**TASK:** For every record below, write out an exact copy.

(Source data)
----------------------------------------

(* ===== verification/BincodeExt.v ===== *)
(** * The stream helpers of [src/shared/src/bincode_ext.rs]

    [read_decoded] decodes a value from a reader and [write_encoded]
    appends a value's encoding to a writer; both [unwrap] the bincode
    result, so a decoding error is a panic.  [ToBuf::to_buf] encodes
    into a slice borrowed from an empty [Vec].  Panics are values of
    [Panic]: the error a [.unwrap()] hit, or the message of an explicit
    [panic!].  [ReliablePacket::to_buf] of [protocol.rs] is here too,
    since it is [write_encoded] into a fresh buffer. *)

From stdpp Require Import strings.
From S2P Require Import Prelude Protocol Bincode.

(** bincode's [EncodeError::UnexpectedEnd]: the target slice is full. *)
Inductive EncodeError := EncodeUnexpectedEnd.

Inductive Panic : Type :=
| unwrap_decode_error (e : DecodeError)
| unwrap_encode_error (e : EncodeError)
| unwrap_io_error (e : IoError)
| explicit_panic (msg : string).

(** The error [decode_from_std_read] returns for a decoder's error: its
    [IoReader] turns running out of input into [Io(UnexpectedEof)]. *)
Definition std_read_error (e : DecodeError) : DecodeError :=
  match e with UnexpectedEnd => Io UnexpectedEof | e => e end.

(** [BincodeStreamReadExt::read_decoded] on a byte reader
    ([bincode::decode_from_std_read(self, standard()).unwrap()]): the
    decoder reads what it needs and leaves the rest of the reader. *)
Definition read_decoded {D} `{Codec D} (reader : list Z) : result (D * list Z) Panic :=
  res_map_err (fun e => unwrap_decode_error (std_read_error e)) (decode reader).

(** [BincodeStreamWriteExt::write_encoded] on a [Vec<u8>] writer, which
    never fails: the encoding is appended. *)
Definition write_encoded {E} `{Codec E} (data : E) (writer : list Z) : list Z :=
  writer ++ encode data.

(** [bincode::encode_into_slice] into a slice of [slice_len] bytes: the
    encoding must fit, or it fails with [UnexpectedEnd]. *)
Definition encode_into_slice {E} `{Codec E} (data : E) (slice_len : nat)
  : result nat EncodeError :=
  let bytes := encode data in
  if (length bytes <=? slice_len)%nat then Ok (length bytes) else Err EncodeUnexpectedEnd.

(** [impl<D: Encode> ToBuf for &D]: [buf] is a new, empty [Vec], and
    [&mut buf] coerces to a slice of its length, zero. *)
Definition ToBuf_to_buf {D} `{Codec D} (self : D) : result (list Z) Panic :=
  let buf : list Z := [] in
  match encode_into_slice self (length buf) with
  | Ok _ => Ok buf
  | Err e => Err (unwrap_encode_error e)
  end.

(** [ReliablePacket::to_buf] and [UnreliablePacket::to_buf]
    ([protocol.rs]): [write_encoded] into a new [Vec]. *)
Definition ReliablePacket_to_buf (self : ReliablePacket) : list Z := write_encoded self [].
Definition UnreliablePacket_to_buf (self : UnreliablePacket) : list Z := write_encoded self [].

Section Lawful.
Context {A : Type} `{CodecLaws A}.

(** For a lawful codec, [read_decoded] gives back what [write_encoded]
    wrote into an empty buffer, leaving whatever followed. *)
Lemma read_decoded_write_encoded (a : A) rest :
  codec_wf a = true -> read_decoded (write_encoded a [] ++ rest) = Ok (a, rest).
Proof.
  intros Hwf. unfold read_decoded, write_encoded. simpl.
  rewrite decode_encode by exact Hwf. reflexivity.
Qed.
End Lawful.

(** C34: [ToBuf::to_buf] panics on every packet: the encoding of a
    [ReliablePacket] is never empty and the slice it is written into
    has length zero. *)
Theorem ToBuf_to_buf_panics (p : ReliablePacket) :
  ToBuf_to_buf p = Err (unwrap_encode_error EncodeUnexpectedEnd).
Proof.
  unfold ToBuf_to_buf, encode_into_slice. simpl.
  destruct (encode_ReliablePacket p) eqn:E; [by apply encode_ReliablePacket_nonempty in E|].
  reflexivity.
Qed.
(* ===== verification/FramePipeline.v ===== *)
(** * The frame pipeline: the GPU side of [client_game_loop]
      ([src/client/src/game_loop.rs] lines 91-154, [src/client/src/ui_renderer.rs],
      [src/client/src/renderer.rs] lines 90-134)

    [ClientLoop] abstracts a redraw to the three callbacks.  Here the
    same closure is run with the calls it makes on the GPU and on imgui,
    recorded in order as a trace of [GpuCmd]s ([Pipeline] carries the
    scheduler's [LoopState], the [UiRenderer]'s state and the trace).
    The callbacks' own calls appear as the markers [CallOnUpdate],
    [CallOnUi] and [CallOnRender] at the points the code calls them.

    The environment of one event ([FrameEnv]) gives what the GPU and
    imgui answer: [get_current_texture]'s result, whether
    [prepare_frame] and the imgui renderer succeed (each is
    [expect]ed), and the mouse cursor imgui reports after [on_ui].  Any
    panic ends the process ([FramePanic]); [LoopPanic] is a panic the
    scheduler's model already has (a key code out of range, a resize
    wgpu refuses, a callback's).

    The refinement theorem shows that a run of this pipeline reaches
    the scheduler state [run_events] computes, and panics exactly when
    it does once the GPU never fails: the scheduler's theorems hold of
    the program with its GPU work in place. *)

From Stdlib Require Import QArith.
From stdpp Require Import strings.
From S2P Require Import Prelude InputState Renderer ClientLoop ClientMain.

----------------------------------------

**YOUR RESPONSE:**
(* ===== verification/BincodeExt.v ===== *)
(** * The stream helpers of [src/shared/src/bincode_ext.rs]

    [read_decoded] decodes a value from a reader and [write_encoded]
    appends a value's encoding to a writer; both [unwrap] the bincode
    result, so a decoding error is a panic.  [ToBuf::to_buf] encodes
    into a slice borrowed from an empty [Vec].  Panics are values of
    [Panic]: the error a [.unwrap()] hit, or the message of an explicit
    [panic!].  [ReliablePacket::to_buf] of [protocol.rs] is here too,
    since it is [write_encoded] into a fresh buffer. *)

From stdpp Require Import strings.
From S2P Require Import Prelude Protocol Bincode.

(** bincode's [EncodeError::UnexpectedEnd]: the target slice is full. *)
Inductive EncodeError := EncodeUnexpectedEnd.

Inductive Panic : Type :=
| unwrap_decode_error (e : DecodeError)
| unwrap_encode_error (e : EncodeError)
| unwrap_io_error (e : IoError)
| explicit_panic (msg : string).

(** The error [decode_from_std_read] returns for a decoder's error: its
    [IoReader] turns running out of input into [Io(UnexpectedEof)]. *)
Definition std_read_error (e : DecodeError) : DecodeError :=
  match e with UnexpectedEnd => Io UnexpectedEof | e => e end.

(** [BincodeStreamReadExt::read_decoded] on a byte reader
    ([bincode::decode_from_std_read(self, standard()).unwrap()]): the
    decoder reads what it needs and leaves the rest of the reader. *)
Definition read_decoded {D} `{Codec D} (reader : list Z) : result (D * list Z) Panic :=
  res_map_err (fun e => unwrap_decode_error (std_read_error e)) (decode reader).

(** [BincodeStreamWriteExt::write_encoded] on a [Vec<u8>] writer, which
    never fails: the encoding is appended. *)
Definition write_encoded {E} `{Codec E} (data : E) (writer : list Z) : list Z :=
  writer ++ encode data.

(** [bincode::encode_into_slice] into a slice of [slice_len] bytes: the
    encoding must fit, or it fails with [UnexpectedEnd]. *)
Definition encode_into_slice {E} `{Codec E} (data : E) (slice_len : nat)
  : result nat EncodeError :=
  let bytes := encode data in
  if (length bytes <=? slice_len)%nat then Ok (length bytes) else Err EncodeUnexpectedEnd.

(** [impl<D: Encode> ToBuf for &D]: [buf] is a new, empty [Vec], and
    [&mut buf] coerces to a slice of its length, zero. *)
Definition ToBuf_to_buf {D} `{Codec D} (self : D) : result (list Z) Panic :=
  let buf : list Z := [] in
  match encode_into_slice self (length buf) with
  | Ok _ => Ok buf
  | Err e => Err (unwrap_encode_error e)
  end.

(** [ReliablePacket::to_buf] and [UnreliablePacket::to_buf]
    ([protocol.rs]): [write_encoded] into a new [Vec]. *)
Definition ReliablePacket_to_buf (self : ReliablePacket) : list Z := write_encoded self [].
Definition UnreliablePacket_to_buf (self : UnreliablePacket) : list Z := write_encoded self [].

Section Lawful.
Context {A : Type} `{CodecLaws A}.

(** For a lawful codec, [read_decoded] gives back what [write_encoded]
    wrote into an empty buffer, leaving whatever followed. *)
Lemma read_decoded_write_encoded (a : A) rest :
  codec_wf a = true -> read_decoded (write_encoded a [] ++ rest) = Ok (a, rest).
Proof.
  intros Hwf. unfold read_decoded, write_encoded. simpl.
  rewrite decode_encode by exact Hwf. reflexivity.
Qed.
End Lawful.

(** C34: [ToBuf::to_buf] panics on every packet: the encoding of a
    [ReliablePacket] is never empty and the slice it is written into
    has length zero. *)
Theorem ToBuf_to_buf_panics (p : ReliablePacket) :
  ToBuf_to_buf p = Err (unwrap_encode_error EncodeUnexpectedEnd).
Proof.
  unfold ToBuf_to_buf, encode_into_slice. simpl.
  destruct (encode_ReliablePacket p) eqn:E; [by apply encode_ReliablePacket_nonempty in E|].
  reflexivity.
Qed.
(* ===== verification/FramePipeline.v ===== *)
(** * The frame pipeline: the GPU side of [client_game_loop]
      ([src/client/src/game_loop.rs] lines 91-154, [src/client/src/ui_renderer.rs],
      [src/client/src/renderer.rs] lines 90-134)

    [ClientLoop] abstracts a redraw to the three callbacks.  Here the
    same closure is run with the calls it makes on the GPU and on imgui,
    recorded in order as a trace of [GpuCmd]s ([Pipeline] carries the
    scheduler's [LoopState], the [UiRenderer]'s state and the trace).
    The callbacks' own calls appear as the markers [CallOnUpdate],
    [CallOnUi] and [CallOnRender] at the points the code calls them.

    The environment of one event ([FrameEnv]) gives what the GPU and
    imgui answer: [get_current_texture]'s result, whether
    [prepare_frame] and the imgui renderer succeed (each is
    [expect]ed), and the mouse cursor imgui reports after [on_ui].  Any
    panic ends the process ([FramePanic]); [LoopPanic] is a panic the
    scheduler's model already has (a key code out of range, a resize
    wgpu refuses, a callback's).

    The refinement theorem shows that a run of this pipeline reaches
    the scheduler state [run_events] computes, and panics exactly when
    it does once the GPU never fails: the scheduler's theorems hold of
    the program with its GPU work in place. *)

From Stdlib Require Import QArith.
From stdpp Require Import strings.
From S2P Require Import Prelude InputState Renderer ClientLoop ClientMain.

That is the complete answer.